§ YOUR GOAL:
Each line from the one containing "eqn:Hm; [|by apply elem_of_nil in Hn']." through the end of the entries below should be transcribed exactly, and no other line.

§ EXTRACTED ENTRIES:
"""

Lemma validate_node_Ok st node st' :
  validate_node st node = Ok st' →
  ∃ path k, getitem node "path" = Ok (VStr path) ∧
    relative_name (VStr path) = Ok (parts_of path) ∧ dget path (by_path st) = None ∧
    by_path st' = by_path st ++ [(path, k)] ∧ children st' = add_path (children st) path ∧
    0 <= size_of k ∧ expected_bytes st' = expected_bytes st + size_of k ∧ expected_bytes st' <= MAX_BYTES.
Proof.
  unfold validate_node. intros H. ok_inv.
  match goal with H : relative_name _ = Ok _ |- _ =>
    pose proof (relative_name_value _ _ H) as [path ->]; pose proof (relative_name_Ok _ _ H) as (-> & _) end.
  match goal with H : Ok path = Ok _ |- _ => injection H as <- end.
  match goal with H : context [(if py_eq _ (VStr "regular") then _ else _)] |- _ => rename H into Hk end.
  unfold add_path. destruct (last (parts_of path)) as [name|] eqn:Hlast;
  repeat (case_match; ok_inv; try done); simplify_eq/=;
    match goal with H : ¬ is_Some _ |- _ => apply eq_None_not_Some in H end;
    eexists path, _; (split_and!; [done|done|done|reflexivity|by rewrite Hlast|simpl..]); try lia.
Qed.

(** The loop invariant of validation. *)
Record vinv (st : vstate) : Prop := {
  vi_nodup : NoDup (dkeys (by_path st));
  vi_names : ∀ p, p ∈ dkeys (by_path st) → relative_name (VStr p) = Ok (parts_of p);
  vi_size : expected_bytes st = total_size (by_path st) ∧ Forall (λ b, 0 <= size_of b.2) (by_path st);
  vi_child : ∀ parent n, n ∈ default [] (dget parent (children st)) ↔
    ∃ p, p ∈ dkeys (by_path st) ∧ parts_of p ≠ [] ∧ parts_of p = parts_of parent ++ [n];
  vi_child_nodup : ∀ parent, NoDup (default [] (dget parent (children st)));
  vi_child_some : ∀ parent names, dget parent (children st) = Some names → names ≠ [];
}.

Lemma dkeys_app {V} (d e : list (string * V)) : dkeys (d ++ e) = dkeys d ++ dkeys e.
Proof. apply fmap_app. Qed.

Lemma total_size_snoc bp p k : total_size (bp ++ [(p, k)]) = total_size bp + size_of k.
Proof.
  unfold total_size. induction bp as [|[q j] bp IH]; simpl; [lia|].
  change (list_fmap _ _ (size_of ∘ snd) ?l) with (size_of ∘ snd <$> l). rewrite IH. lia.
Qed.

Lemma parts_snoc_inv parts n (q : list string) :
  parts = q ++ [n] → last parts = Some n ∧ take (length parts - 1) parts = q.
Proof.
  intros ->. rewrite last_snoc, length_app. simpl. split; [done|].
  replace (length q + 1 - 1)%nat with (length q) by lia. apply take_app_length.
Qed.

Lemma parts_snoc s : parts_of s ≠ [] → ∃ q n, parts_of s = q ++ [n].
Proof. intros H. destruct (parts_of s) as [|n q _] using rev_ind; [done|]. eauto. Qed.

Lemma add_child_lookup parent name c k :
  dget k (add_child parent name c) =
  if bool_decide (k = parent) then Some (default [] (dget parent c) ++ [name]) else dget k c.
Proof. unfold add_child. apply dget_dset. Qed.

Lemma vinv_step st node st' : vinv st → validate_node st node = Ok st' → vinv st'.
Proof.
  intros Hinv (path & k & _ & Hrel & Hnew & Hbp & Hch & Hsz & Hexp & _)%validate_node_Ok.
  pose proof (relative_name_Ok _ _ Hrel) as (_ & _ & Hok & _).
  apply dget_None in Hnew.
  assert (∀ p, p ∈ dkeys (by_path st') ↔ p ∈ dkeys (by_path st) ∨ p = path) as Hk.
  { intros p. rewrite Hbp, dkeys_app, elem_of_app. simpl. set_solver. }
  assert (∀ parent, default [] (dget parent (children st')) = default [] (dget parent (children st)) ++
            (match last (parts_of path) with
             | Some n => if bool_decide (parts_of path = parts_of parent ++ [n]) then [n] else [] | None => [] end)) as Hdef.
  { intros parent. rewrite Hch. unfold add_path. destruct (decide (parts_of path = [])) as [He|He].
    - rewrite He. simpl. by rewrite app_nil_r.
    - destruct (parts_snoc path He) as (q & n & Hq). destruct (parts_snoc_inv _ _ _ Hq) as [-> ->].
      rewrite Hq in Hok. apply Forall_app in Hok as [Hokq _]. rewrite add_child_lookup.
      destruct (bool_decide_reflect (parent = join q)) as [->|Hne].
      + rewrite parts_join by done. by rewrite bool_decide_true.
      + rewrite bool_decide_false, app_nil_r; [done|]. intros Heq. apply Hne.
        rewrite Hq in Heq. apply app_inj_tail in Heq as [-> _]. by rewrite join_parts. }
  destruct Hinv as [H1 H2 [H3 H3'] H4 H5 H6]. split.
  - rewrite Hbp, dkeys_app. apply NoDup_app. simpl. split_and!; [done|set_solver|apply NoDup_singleton].
  - intros p [Hp| ->]%Hk; [by apply H2|done].
  - rewrite Hbp, Hexp, H3. split; [by rewrite total_size_snoc|]. apply Forall_app. auto.
  - intros parent n. rewrite Hdef, elem_of_app, H4. split.
    + intros [(p & Hp & Hpp)|Hn]; [exists p; rewrite Hk; auto|].
      destruct (last (parts_of path)) as [m|] eqn:Hm; [|by apply elem_of_nil in Hn].
      case_bool_decide as Heq; [|by apply elem_of_nil in Hn]. apply list_elem_of_singleton in Hn as ->.
      exists path. rewrite Hk. split_and!; [auto| |done]. intros E. by rewrite E in Heq; destruct (parts_of parent).
    + intros (p & [Hp| ->]%Hk & Hne & Hpp); [left; eauto|right].
      destruct (parts_snoc_inv _ _ _ Hpp) as [-> _]. rewrite bool_decide_true by done. set_solver.
  - intros parent. rewrite Hdef. apply NoDup_app. split_and!; [done| |repeat case_match; auto using NoDup_singleton, NoDup_nil_2].
    intros n Hn Hn'. apply H4 in Hn as (p & Hp & _ & Hpp).
    destruct (last (parts_of path)) as [m|] eqn:Hm; [|by apply elem_of_nil in Hn'].
    case_bool_decide as Heq; [|by apply elem_of_nil in Hn']. apply list_elem_of_singleton in Hn' as ->.
    apply Hnew. replace path with p; [done|]. apply parts_of_inj. congruence.
  - intros parent names Hn. specialize (Hdef parent). rewrite Hn in Hdef. simpl in Hdef.
    intros ->. symmetry in Hdef. apply app_nil in Hdef as [Hd1 _].
    destruct (dget parent (children st)) as [l|] eqn:Hl; [by apply (H6 parent l)|].
    rewrite Hch in Hn. unfold add_path in Hn.
    destruct (last (parts_of path)) as [m|] eqn:Hm; [|congruence].
    rewrite add_child_lookup in Hn. case_bool_decide; [|congruence].
    injection Hn as Hn. by destruct (default [] _).
Qed.

Lemma vinv_init : vinv (VState [] [] 0).
Proof.
  split; simpl; try (by constructor || set_solver). intros parent n. split; [set_solver|].
  intros (p & Hp & _). by apply elem_of_nil in Hp.
Qed.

"""

§ REPLY TO THE EXERCISE:
    destruct (last (parts_of path)) as [m|] eqn:Hm; [|by apply elem_of_nil in Hn'].
    case_bool_decide as Heq; [|by apply elem_of_nil in Hn']. apply list_elem_of_singleton in Hn' as ->.
    apply Hnew. replace path with p; [done|]. apply parts_of_inj. congruence.
  - intros parent names Hn. specialize (Hdef parent). rewrite Hn in Hdef. simpl in Hdef.
    intros ->. symmetry in Hdef. apply app_nil in Hdef as [Hd1 _].
    destruct (dget parent (children st)) as [l|] eqn:Hl; [by apply (H6 parent l)|].
    rewrite Hch in Hn. unfold add_path in Hn.
    destruct (last (parts_of path)) as [m|] eqn:Hm; [|congruence].
    rewrite add_child_lookup in Hn. case_bool_decide; [|congruence].
    injection Hn as Hn. by destruct (default [] _).
Qed.

Lemma vinv_init : vinv (VState [] [] 0).
Proof.
  split; simpl; try (by constructor || set_solver). intros parent n. split; [set_solver|].
  intros (p & Hp & _). by apply elem_of_nil in Hp.
Qed.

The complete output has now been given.